Azidobupramine, a novel chemical tool to enlighten antidepressants mode of action
Euro Global Summit and Medicare Expo on Psychiatry
July 20-22, 2015 Barcelona, Spain

Svenja Nina Reinders1, Thomas Kirmeier2, Ranganath Gopalakrishnan2, 3, Vanessa Ganal2, Anna M Werner2, Serena Cuboni2, Georg C Rudolf2, 5 , Stephan A Sieber3, Florian Holsboer1, Theo Rein2 and Felix Hausch2

Posters-Accepted Abstracts: J Psychiatry

Abstract:

Antidepressants were discovered in the 1950s but their underlying molecular mechanisms are still incompletely understood. Revealing the identity of additional targets may contribute to a better understanding of the antidepressants` mode of action.
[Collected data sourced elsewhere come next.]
(** What a commit writes replaces the current revisions. *)
Lemma writes_current c db db' r :
  store_wf db → commit_valid c → fresh_commit codec c db db' r →
  Forall (λ w, revision_of db w.1.1 = w.1.2 ∧ 0 ≤ w.1.2 < i64_max) (writes c).
Proof.
  intros Hwf Hv Hf. destruct (fc_expected _ _ _ _ _ Hf) as [He Hb]. unfold writes. constructor; [done|].
  apply Forall_fmap, Forall_forall. intros m Hm. simpl.
  pose proof (proj1 (Forall_forall _ _) (fc_mutations _ _ _ _ _ Hf) m Hm) as Hr. simpl in Hr.
  pose proof (proj1 (Forall_forall _ _) (cv_mutations _ Hv) m Hm) as Hlt. simpl in Hlt.
  pose proof (revision_of_bound db (mutation_stream_id m) Hwf). lia.
Qed.

Lemma write_states_bound t ws :
  map_Forall (λ _ r, 0 < state_revision r ≤ i64_max) t → Forall (λ w, 0 ≤ w.1.2 < i64_max) ws →
  map_Forall (λ _ r, 0 < state_revision r ≤ i64_max) (foldl write_state t ws).
Proof.
  intros Ht Hws. revert t Ht. induction Hws as [|w ws Hw _ IH]; intros t Ht; [done|].
  apply IH, map_Forall_insert_2; [simpl; lia|done].
Qed.

(** The rows of a journal are in order. *)
Lemma journal_rows_records db key : journals_wf db → journal_rows db key = records_of db key.
Proof. intros Hwf. unfold journal_rows. by eapply order_numbered, Hwf. Qed.

Lemma saturating_next n m : m = saturating_add_u64 n 1 → m ≤ i64_max → m = n + 1.
Proof. unfold saturating_add_u64. assert (i64_max < u64_max) by done. lia. Qed.

Lemma publication_follows db p :
  journals_wf db → validate_publication p = Ok tt → publication_fits db p →
  record_sequence (publication_record p) = Z.of_nat (length (records_of db (publication_key p))) + 1.
Proof.
  intros Hwf Hv Hf. destruct p as [key m r|key n digest r]; cbn [publication_fits publication_record publication_key validate_publication] in *.
  - apply (proj2 (Hwf key)) in Hf. rewrite Hf. inv_result. split_bools. change (Z.of_nat (length [])) with 0. lia.
  - destruct Hf as (_ & tail & Ht & Hn & _). rewrite journal_rows_records in Ht by done.
    inv_result. split_bools. match goal with H : validate_journal_record _ = _ |- _ => unfold validate_journal_record in H end.
    inv_result. split_bools.
    destruct (seqZ_ends row_journal_sequence _ 1 (proj1 (Hwf key))) as [_ Hl]; [by intros E; rewrite E in Ht|].
    rewrite Ht in Hl. simpl in Hl. injection Hl as Hl.
    rewrite (saturating_next (row_journal_sequence tail) (record_sequence r)); lia.
Qed.

Lemma records_snoc db db' key key' r :
  journal_records db' = journal_records db ++ [record_row key' r] →
  records_of db' key = records_of db key ++ (if decide (key = key') then [record_row key r] else []).
Proof.
  intros E. unfold records_of. rewrite E, filter_app, filter_cons, filter_nil. simpl.
  destruct (decide (key' = key)) as [->|], (decide _); done.
Qed.

Lemma publication_wf db db' p :
  journals_wf db → validate_publication p = Ok tt → publication_fits db p →
  aggregate_journals db' = manifests_after p (aggregate_journals db) →
  journal_records db' = journal_records db ++ [record_row (publication_key p) (publication_record p)] →
  journals_wf db'.
Proof.
  intros Hwf Hv Hf Ej Er key. pose proof (publication_follows _ _ Hwf Hv Hf) as Hs.
  rewrite (records_snoc _ _ key _ _ Er), Ej. destruct (Hwf key) as [Hn Hm]. destruct (decide _) as [->|Hne].
  - rewrite fmap_app, length_app, Nat2Z.inj_add, Hn. change (Z.of_nat (length [_])) with 1.
    rewrite <-seqZ_snoc by lia. split; [cbn; do 2 f_equal; rewrite Hs; lia|].
    split; [by intros []%app_eq_nil|]. intros Habs. exfalso. destruct p as [? ? ?|? ? ? ?]; simpl in *.
    + by rewrite lookup_insert_eq in Habs.
    + by destruct Hf as [[? ?] _]; simplify_eq.
  - rewrite app_nil_r. split; [done|]. rewrite Hm. destruct p; simpl in *; [|done].
    by rewrite lookup_insert_ne by congruence.
Qed.

Lemma fresh_commit_wf c db db' r :
  store_wf db → commit_valid c → fresh_commit codec c db db' r → store_wf db'.
Proof.
  intros Hwf Hv Hf. pose proof (writes_current _ _ _ _ Hwf Hv Hf) as Hw.
  destruct (fc_expected _ _ _ _ _ Hf) as [_ Hb].
  destruct (fc_outbox _ _ _ _ _ Hf) as (db0 & rs & E1 & E2 & E3 & Hev).
  destruct (events_appended_frame _ _ _ _ _ _ Hev) as (Hframe & Hrs & _).
  assert (Eout : outbox db' = outbox db ++ rs) by (rewrite Hframe; simpl; by rewrite E1).
  assert (Hmono : ∀ i, is_Some (command_receipts db !! i) → is_Some (command_receipts db' !! i)).
  { intros i Hi. rewrite (fc_receipts _ _ _ _ _ Hf). by apply lookup_insert_is_Some'; right. }
  assert (Hown : is_Some (command_receipts db' !! commit_identity c)).
  { rewrite (fc_receipts _ _ _ _ _ Hf), lookup_insert_eq. by eexists. }
  split.
  - rewrite (fc_states _ _ _ _ _ Hf). apply write_states_bound; [exact (sw_states _ Hwf)|].
    eapply Forall_impl; [exact Hw|]. by intros w [].
  - rewrite (fc_receipts _ _ _ _ _ Hf). apply map_Forall_insert_2; [simpl; lia|exact (sw_receipts _ Hwf)].
  - eapply events_appended_wf; [|exact (cv_events _ Hv)|exact Hev].
    by eapply outbox_wf_ext, (sw_outbox _ Hwf).
  - rewrite Eout, Forall_app. split.
    + eapply Forall_impl; [exact (sw_owned _ Hwf)|]. intros x. apply Hmono.
    + eapply Forall_impl; [exact Hrs|]. by intros x [-> _].
  - rewrite (proj1 (fc_audit _ _ _ _ _ Hf)). unfold audit_after.
    assert (map_Forall (λ i r, is_Some (command_receipts db' !! i) ∧
      audit_event_new (row_audit_event_id r) (row_audit_payload r) =
        Ok {| audit_event_id := row_audit_event_id r; audit_payload := row_audit_payload r |}) (audit_outbox db)).
    { intros i x Hx. apply (sw_audit _ Hwf) in Hx as [? ?]. auto. }
    destruct (pending_audit_event c) as [e|] eqn:Ee; [|done]. apply map_Forall_insert_2; [|done].
    split; [done|]. apply (cv_audit _ Hv) in Ee. unfold audit_event_new. destruct e; simpl in *. by rewrite Ee.
  - pose proof (fc_journals _ _ _ _ _ Hf) as Hj. destruct (journal_publication c) as [p|] eqn:Ep.
    + destruct Hj as (Hfit & Ej & Er). eapply publication_wf; [exact (sw_journals _ Hwf)| |done..].
      by apply (cv_journal _ Hv).
    + destruct Hj as [Ej Er]. intros key. unfold records_of. rewrite Ej, Er. apply (sw_journals _ Hwf).
Qed.
End invariant.
(** A journal is append-only: once it can be loaded, every later load returns the same
    manifest and the same records first, and its records are numbered from 1 without gaps. *)
Theorem journal_append_only ops later key j :
  load_aggregate_journal (database (store_run codec new_storage ops)) key = Ok (Some j) →
  (∃ j', load_aggregate_journal (database (store_run codec (store_run codec new_storage ops) later)) key = Ok (Some j') ∧
     manifest j' = manifest j ∧ records j `prefix_of` records j') ∧
  records j ≠ [] ∧ record_sequence <$> records j = seqZ 1 (Z.of_nat (length (records j))).
Proof.
  set (s := store_run codec new_storage ops). pose proof (new_run_wf ops) as Hwf. fold s in Hwf.
  rewrite (load_journal_records codec _ key Hwf). intros H.
  destruct (aggregate_journals (database s) !! key) as [m|] eqn:Em; [|done]. cbn in H. injection H as <-.
  destruct (sw_journals _ _ Hwf key) as [Hn Hm].
  destruct (run_journal codec s later key m Em) as [Hm' Hpre]. split_and!.
  - rewrite (load_journal_records codec _ key (run_wf codec codec_ok s later Hwf)), Hm'. eexists. split_and!; [done..|].
    cbn [records]. destruct Hpre as [l ->]. rewrite fmap_app. by apply prefix_app_r.
  - cbn [records]. intros E%fmap_nil_inv. apply Hm in E. congruence.
  - cbn [records]. by rewrite length_fmap, <-list_fmap_compose.
Qed.

(** No event is lost: every event of a performed commit is listed by [pending_events] in
    every later state, until it is marked published, and the list is in the order of the
    outbox. *)
Theorem event_pending_until_published ops c s1 r later e :
  Forall op_ok ops → Forall op_ok later → op_ok (Commit c) →
  sqlite_commit codec (store_run codec new_storage ops) c = (s1, Ok r) → idempotent_replay r = false →
  e ∈ committed_events r → Publish (event_id e) ∉ later →
  ∃ evs, pending_events codec (database (store_run codec s1 later)) = Ok evs ∧ e ∈ evs ∧
    StronglySorted Z.lt (event_sequence <$> evs).
Proof.
  intros Hops Hlater Hc H Hr He Hn. pose proof (new_run_wf ops) as Hwf.
  assert (s1 = store_run codec new_storage (ops ++ [Commit c])) as Es1.
  { unfold store_run. rewrite foldl_app. cbn. fold (store_run codec new_storage ops). by rewrite H. }
  apply sqlite_commit_Ok in H as (_ & _ & [(prior & _ & Hrep & _)|[Hf _]]).
  { apply replay_receipt_Ok in Hrep as [Hi _]. congruence. }
  pose proof (run_waits codec codec_ok s1 later e (fresh_waits codec codec_ok _ _ _ _ _ Hwf Hf He) Hn) as Hw.
  assert (store_run codec s1 later = store_run codec new_storage ((ops ++ [Commit c]) ++ later)) as Erun.
  { rewrite Es1. unfold store_run. by rewrite <-foldl_app. }
  rewrite Erun in *. destruct (pending_lists codec codec_ok (database (store_run codec new_storage ((ops ++ [Commit c]) ++ later))))
    as (evs & Hevs & Hs & Hall).
  - apply new_run_wf.
  - apply run_keys; [constructor|]. rewrite !Forall_app, Forall_singleton. done.
  - exists evs. split_and!; [done|by apply Hall|done].
Qed.
Lemma admit_exact_witness :
  (admit_command authority_b 20 (fixture_request "1") fixture_digest (after claimed_by_a)).2 = Ok (Claimed claim_b).
Proof.
  destruct (admit_exact codec codec_ok claimed_by_a authority_b 20 (fixture_request "1") fixture_digest accepting_b
    ltac:(split; vm_compute; discriminate) ltac:(vm_compute; reflexivity)) as (H & _).
  rewrite H by (vm_compute; reflexivity). vm_compute. reflexivity.
Defined.

Lemma fixture_fits_first : commit_fits codec (database (after claimed_by_a)) fixture_first.
Proof.
  split; try (vm_compute; reflexivity).
  - constructor.
  - constructor; [vm_compute; reflexivity|constructor].
  - discriminate.
  - intros p [= <-]. vm_compute. reflexivity.
  - intros e i r H. discriminate H.
  - constructor; [|constructor]. split; [|vm_compute; reflexivity]. intros H. vm_compute in H. by apply not_elem_of_nil in H.
  - split; [vm_compute; discriminate|]. intros key. vm_compute. discriminate.
Qed.

Lemma expired_a : ¬ holds (database (after claimed_by_a)) (claim_row authority_a fixture_digest 1 1 5) 20.
Proof. apply (bool_decide_eq_false_1 _). vm_compute. reflexivity. Qed.

Lemma claim_row_a :
  command_claims (tables (database (after claimed_by_a))) !! fixture_request "1" =
  Some (claim_row authority_a fixture_digest 1 1 5).
Proof. vm_compute. reflexivity. Qed.

Lemma failover_completes_witness :
  ∃ s1 claim s2 receipt,
    admit_command authority_b 20 (fixture_request "1") fixture_digest (after claimed_by_a) = (s1, Ok (Claimed claim)) ∧
    commit_claimed codec claim 20 fixture_first s1 = (s2, Ok receipt) ∧ claim_fence claim = 2.
Proof.
  destruct (failover_completes codec codec_ok claimed_by_a authority_b 20 (fixture_request "1")
    (claim_row authority_a fixture_digest 1 1 5) fixture_first claim_row_a expired_a ltac:(reflexivity) accepting_b
    ltac:(split; vm_compute; discriminate) ltac:(vm_compute; reflexivity) eq_refl eq_refl fixture_fits_first)
    as (s1 & claim & s2 & receipt & H1 & Hf & H2 & _).
  exists s1, claim, s2, receipt. exact (conj H1 (conj H2 Hf)).
Defined.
The aim of this study was to develop a chemically modified antidepressant enabling the identification of alternative direct drug targets. For this purpose, azidobupramine, a structurally related analogue of imipramine, was synthesized featuring two additional chemical groups, one for photoaffinity labeling (PAL) and the other for copper(I) catalyzed azide alkyne cycloaddition (CuAAC). Using the serotonin transporter as model target, we demonstrate that azidobupramine is characterized by equilibrium dissociation constants (Ki) equivalent to those of clinically active substances. Furthermore, we show that azidobupramine forms chemical bonds with the transporter after UV light exposure in living cells. Thus, azidobupramine represents a promising and versatile tool for the discovery of novel direct antidepressant target sites in living systems.